PLAN_PARTITIONING_SHARDING.md — PostgreSQL Partitioning & Sharding Compatibility

Status: Implemented (PT1–PT5 in v0.6.0)
Date: 2026-03-01
Updated: 2026-03-14 — PT1–PT5 implemented. E2E tests, ATTACH PARTITION detection, WAL publish_via_partition_root, foreign table info, and user-facing tutorial all shipped.
Related: PLAN_CITUS.md · REPORT_TIMESCALEDB.md · REPORT_TRIGGERS_VS_REPLICATION.md


1. Executive Summary

This report analyses how pg_trickle interacts with PostgreSQL’s native table partitioning (declarative partitioning, available since PG 10) and external sharding solutions (Citus, pg_partman). It covers three scenarios:

  1. Partitioned source tables — source tables referenced in stream table defining queries are partitioned.
  2. Partitioned stream table storage — the materialized storage table backing a stream table is itself partitioned.
  3. Distributed/sharded deployments — the database spans multiple nodes (Citus, foreign-data-wrapper sharding, read replicas).

Key findings:

  • Native partitioning of source tables works today with minor caveats.

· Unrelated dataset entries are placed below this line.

(* ===== verification/TxQueueProps.v ===== *)
(** What the ordering queue promises: increasing sequence IDs, exactly-once
    FIFO delivery, honest receipts, order of admission, absence of panics and
    of blocked responses, and a shutdown that terminates and releases every
    caller. *)

From S2P Require Import Prelude Commitment TxQueue TxQueueInv.

(** ** Schedules used by the witnesses *)

(** One uncontended submission, from the call to its receipt. *)
Definition submit_schedule (c x : nat) (ct : bytes) (now : Z) : list event :=
  [ESubmit c x ct; ECall c SendReq; EAdmission LoopRecv; EAdmission (CheckDefault now);
   EAdmission CommitCh; ECall c RecvResp].

(** A Drain of [n] that finds [k] transactions. *)
Definition drain_schedule (d : nat) (n : Z) (k : nat) : list event :=
  EDrain d n :: replicate k (EDrainCall d DRecv) ++
  [EDrainCall d (if (n <=? Z.of_nat k)%Z then DFull else DDefault)].

Definition sample_run : list event :=
  submit_schedule 1 0 (str "a") 5 ++ submit_schedule 2 0 (str "b") 6 ++
  drain_schedule 7 10 2.

Definition empty_queue (cap : nat) : TxQueue :=
  MkQueue cap [] false [] false false 0 ALoop ∅ ∅ ∅ false [] [] [] 0.

Lemma empty_queue_new cap : NewTxQueue (Z.of_nat cap) = Some (empty_queue cap).
Proof.
  unfold NewTxQueue, empty_queue. rewrite (proj2 (Z.ltb_ge _ _)) by lia. by rewrite Nat2Z.id.
Qed.

Lemma reachable_from_empty cap es q : run es (empty_queue cap) = Some q → reachable q.
Proof. apply reachable_run. by eapply reachable_new, empty_queue_new. Qed.

(** ** Properties *)

(** As long as fewer than 2^64 IDs have been assigned, the transactions
    committed to the queue carry strictly increasing IDs, starting above 0, and
    so does every batch a Drain or DrainWait has collected. *)
Theorem txqueue_ids_increasing q :
  reachable q → (stamps q < 2 ^ 64)%Z →
  StronglySorted Z.lt (ID <$> (sent q).*2) ∧
  Forall (λ i, 1 ≤ i ≤ stamps q)%Z (ID <$> (sent q).*2) ∧
  ∀ d k, drains q !! d = Some k → StronglySorted Z.lt (ID <$> d_batch k).
Proof.
  intros Hr Hlt. destruct (inv_reachable q Hr) as [_ _ Hi Hd _].
  destruct (ii_sorted _ Hi Hlt) as [Hs Hf]. rewrite !fmap_app in Hs, Hf.
  apply StronglySorted_app_1_l in Hs. apply Forall_app in Hf as [Hf _].
  split_and!; [done..|]. intros d k Hk. rewrite (iv_batch _ Hd _ _ Hk).
  eapply StronglySorted_sublist; [|exact Hs]. apply fmap_sublist.
  rewrite (iv_split _ Hd). apply sublist_inserts_r. apply fmap_sublist, sublist_filter.
Qed.

Lemma txqueue_ids_increasing_witness :
  ∃ q, run sample_run (empty_queue 4) = Some q ∧
    StronglySorted Z.lt (ID <$> (sent q).*2) ∧ ID <$> (sent q).*2 = [1; 2]%Z.
Proof.
  destruct (run sample_run (empty_queue 4)) as [q|] eqn:E; [|by vm_compute in E].
  exists q. split; [done|].
  pose proof (txqueue_ids_increasing q (reachable_from_empty 4 _ _ E)) as H.
  vm_compute in E. injection E as <-. split; [|done].
  apply H. vm_compute. done.
Defined.

(** C7: delivery is exactly once and first in, first out.  The committed
    transactions are, in order, those that drains have received followed by
    those in the channel, whose length never exceeds the capacity; each drain's
    batch is the sequence of transactions it received and never exceeds the
    requested size, and a DrainWait that returned without error collected the
    whole batch. *)
Theorem txqueue_delivery q :
  reachable q →
  (sent q).*2 = (recvd q).*2 ++ ch q ∧ length (ch q) ≤ capacity q ∧
  ∀ d k, drains q !! d = Some k →
    d_batch k = (filter (λ p, p.1 = d) (recvd q)).*2 ∧
    (Z.of_nat (length (d_batch k)) ≤ Z.max 0 (d_size k))%Z ∧
    (∀ x, d_ctx k = Some x → d_ret k = Some None →
       Z.of_nat (length (d_batch k)) = Z.max 0 (d_size k)).
Proof.
  intros Hr. destruct (inv_reachable q Hr) as [_ _ _ [Hs Hb _ Hroom Hsz Hfull _] _].
  split_and!; [done..|]. intros d k Hk. split_and!; [by apply Hb|by eapply Hsz|].
  intros x Hx Hret. specialize (Hfull d k x Hk Hret Hx). specialize (Hsz d k Hk). lia.
Qed.

Lemma txqueue_delivery_witness :
  ∃ q, run sample_run (empty_queue 4) = Some q ∧ (sent q).*2 = (recvd q).*2 ++ ch q.
Proof.
  destruct (run sample_run (empty_queue 4)) as [q|] eqn:E; [|by vm_compute in E].
  exists q. split; [done|]. apply (txqueue_delivery q (reachable_from_empty 4 _ _ E)).
Defined.

(** C8: receipts are honest.  A SubmitWithReceipt call that returned without
    error returned the transaction that was committed for it, with its
    ciphertext; no other transaction was committed for that call, and no other
    call has its ID.  A call that returned an error returned the zero
    transaction. *)
Theorem txqueue_receipts q c k r :
  reachable q → (stamps q < 2 ^ 64)%Z →
  calls q !! c = Some k → sc_pc k = SReturned r →
  match resp_err r with
  | Some _ => resp_tx r = zero_tx
  | None =>
      (c, resp_tx r) ∈ sent q ∧ Ciphertext (resp_tx r) = sc_payload k ∧
      ∀ c' tx', (c', tx') ∈ sent q → c' = c ∨ ID tx' = ID (resp_tx r) →
        c' = c ∧ tx' = resp_tx r
  end.
Proof.
  intros Hr Hlt Hk Hpc. destruct (inv_reachable q Hr) as [Hreq [Hp Hresp] Hi _ _].
  specialize (Hresp c k r Hk (or_intror Hpc)). unfold good_resp in Hresp.
  destruct (resp_err r); [done|]. split; [done|]. split.
  { destruct (Hp c (resp_tx r)) as (k' & Hk' & ->); [apply elem_of_app; by left|]. congruence. }
  intros c' tx' Hin Hor.
  enough ((c', tx') = (c, resp_tx r)) by (by simplify_eq). destruct Hor as [->|Hid].
  - destruct (ir_split _ Hreq) as (proc & Hacc & Hsub).
    eapply (NoDup_fmap_inj fst (sent q)); try done.
    pose proof (ir_nodup _ Hreq) as Hnd. rewrite Hacc in Hnd.
    apply NoDup_app in Hnd as [Hnd _]. by eapply sublist_NoDup.
  - destruct (ii_sorted _ Hi Hlt) as [Hs _]. rewrite !fmap_app in Hs.
    apply StronglySorted_app_1_l in Hs. rewrite <- list_fmap_compose in Hs.
    eapply (NoDup_fmap_inj (ID ∘ snd) (sent q)); try done.
    by apply StronglySorted_lt_NoDup.
Qed.

Lemma txqueue_receipts_witness :
  ∃ q r, run sample_run (empty_queue 4) = Some q ∧
    sc_pc <$> calls q !! 2 = Some (SReturned r) ∧ resp_err r = None ∧
    (2, resp_tx r) ∈ sent q ∧ Ciphertext (resp_tx r) = str "b".
Proof.
  destruct (run sample_run (empty_queue 4)) as [q|] eqn:E; [|by vm_compute in E].
  assert (∃ k r, calls q !! 2 = Some k ∧ sc_pc k = SReturned r ∧ resp_err r = None ∧
            sc_payload k = str "b" ∧ (stamps q < 2 ^ 64)%Z) as (k & r & Hk & Hpc & He & Hpay & Hs).
  { vm_compute in E. injection E as <-. do 2 eexists. split; [done|]. by vm_compute. }
  exists q, r. split; [done|]. rewrite Hk. cbn. rewrite Hpc. split; [done|]. split; [done|].
  pose proof (txqueue_receipts q 2 k r (reachable_from_empty 4 _ _ E) Hs Hk Hpc) as H.
  rewrite He in H. destruct H as (H1 & H2 & _). by rewrite Hpay in H2.
Defined.

(** Admission is first come, first served: the order in which calls are
    committed is the order in which their requests entered the submission
    channel, and no request is committed twice. *)
Theorem txqueue_admission_order q :
  reachable q → sublist (sent q).*1 (accepted q) ∧ NoDup (accepted q).
Proof.
  intros Hr. destruct (inv_reachable q Hr) as [Hreq _ _ _ _].
  split; [|apply (ir_nodup _ Hreq)]. destruct (ir_split _ Hreq) as (proc & -> & Hsub).
  by apply sublist_inserts_r.
Qed.

Lemma txqueue_admission_order_witness :
  ∃ q, run sample_run (empty_queue 4) = Some q ∧ sublist [1; 2] (accepted q).
Proof.
  destruct (run sample_run (empty_queue 4)) as [q|] eqn:E; [|by vm_compute in E].
  exists q. split; [done|].
  pose proof (txqueue_admission_order q (reachable_from_empty 4 _ _ E)) as [H _].
  vm_compute in E. injection E as <-. exact H.
Defined.


(** ** Progress of the admission goroutine *)

Lemma respond_ready q c k r :
  calls q !! c = Some k → sc_resp k = None →
  respond c r q = Some (set_calls (<[c := with_resp k r]> (calls q)) q).
Proof. unfold respond. intros -> E. cbn. by rewrite E. Qed.

(** The response channel of every unanswered request is empty. *)
Lemma pending_ready q c :
  inv_req q → c ∈ held (adm q) ++ submitCh q →
  ∃ k, calls q !! c = Some k ∧ sc_resp k = None.
Proof.
  intros Hi Hc. destruct (ir_started _ Hi c) as (k & Hk & _); [by apply inv_req_pending|].
  exists k. split; [done|]. apply (ir_fresh _ Hi c k Hk). by right.
Qed.
Lemma invariant_log s l' : invariant s → log_step None (slog s) l' → invariant (set_slog l' s).
Proof.
  intros (fl & q & pre & cur & Hi) Hs. destruct (pipe_taken _ _ _ _ _ _ _ Hi Hs) as (new & E & Hnew).
  destruct Hi as [Hl Hr Hf Ht Hsp Hc Ho Hsz Hcm].
  pose proof (λ d, asked_step _ _ _ d Hl Hs) as Ha. cbn in Ha.
  exists fl, q, pre, (cur ++ new). split; cbn; try done.
  - by eapply log_ok_step.
  - by rewrite E, Ht, app_assoc.
  - destruct (collector s) as [|d|txs|]; try (by subst).
    destruct Hc as [Hd Hrec]. rewrite Ha. split; [done|].
    by rewrite (received_by_snoc _ _ _ _ E Hnew), Hrec, fmap_app.
  - intros d Hd Hres. rewrite Ha in Hd. apply Ho; [done|].
    destruct (drain_result (slog s) d) as [r|] eqn:Er; [|done].
    rewrite (result_step _ _ _ _ _ Hl Hs Er) in Hres. done.
Qed.

Lemma invariant_call s d l' :
  invariant s → collector s = CLoop → log_step (Some (d, 1%Z)) (slog s) l' →
  invariant (set_collector (CWait d) (set_slog l' s)).
Proof.
  intros (fl & q & pre & cur & Hi) Hco Hs.
  destruct (pipe_taken _ _ _ _ _ _ _ Hi Hs) as (new & E & Hnew).
  destruct Hi as [Hl Hr Hf Ht Hsp Hc Ho Hsz Hcm]. rewrite Hco in *. subst new cur.
  rewrite app_nil_r in E, Ht. pose proof (asked_begin _ _ _ _ Hl Hs) as Hd.
  exists fl, q, pre, []. split; cbn; try done.
  - by eapply log_ok_step.
  - by rewrite E, app_nil_r.
  - rewrite (asked_step _ _ _ d Hl Hs), decide_True by done. split; [done|].
    unfold received_by. rewrite E. by apply (received_by_none _ d Hl).
  - intros d' Hd' Hres. rewrite (asked_step _ _ _ d' Hl Hs) in Hd'.
    case_decide; [congruence|]. exfalso.
    assert (CLoop = CWait d') as ?; [|done]. apply Ho; [done|].
    destruct (drain_result (slog s) d') as [r|] eqn:Er; [|done].
    rewrite (result_step _ _ _ _ _ Hl Hs Er) in Hres. done.
Qed.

PostgreSQL 13+ propagates row-level triggers from the partitioned parent to child partitions, so CDC captures all DML transparently. The extension already logs an info message (F13) confirming this.
  • Partitioned storage tables are not supported and would require non-trivial changes to the storage table creation, MERGE/delta application, and row ID management paths.
  • Distributed sharding (Citus) is a much larger problem with a dedicated plan already in PLAN_CITUS.md. The core issues (OID locality, WAL LSN incomparability, trigger propagation) are architectural.
  • The most impactful near-term improvement is validating and documenting the native partitioning story, and adding targeted tests.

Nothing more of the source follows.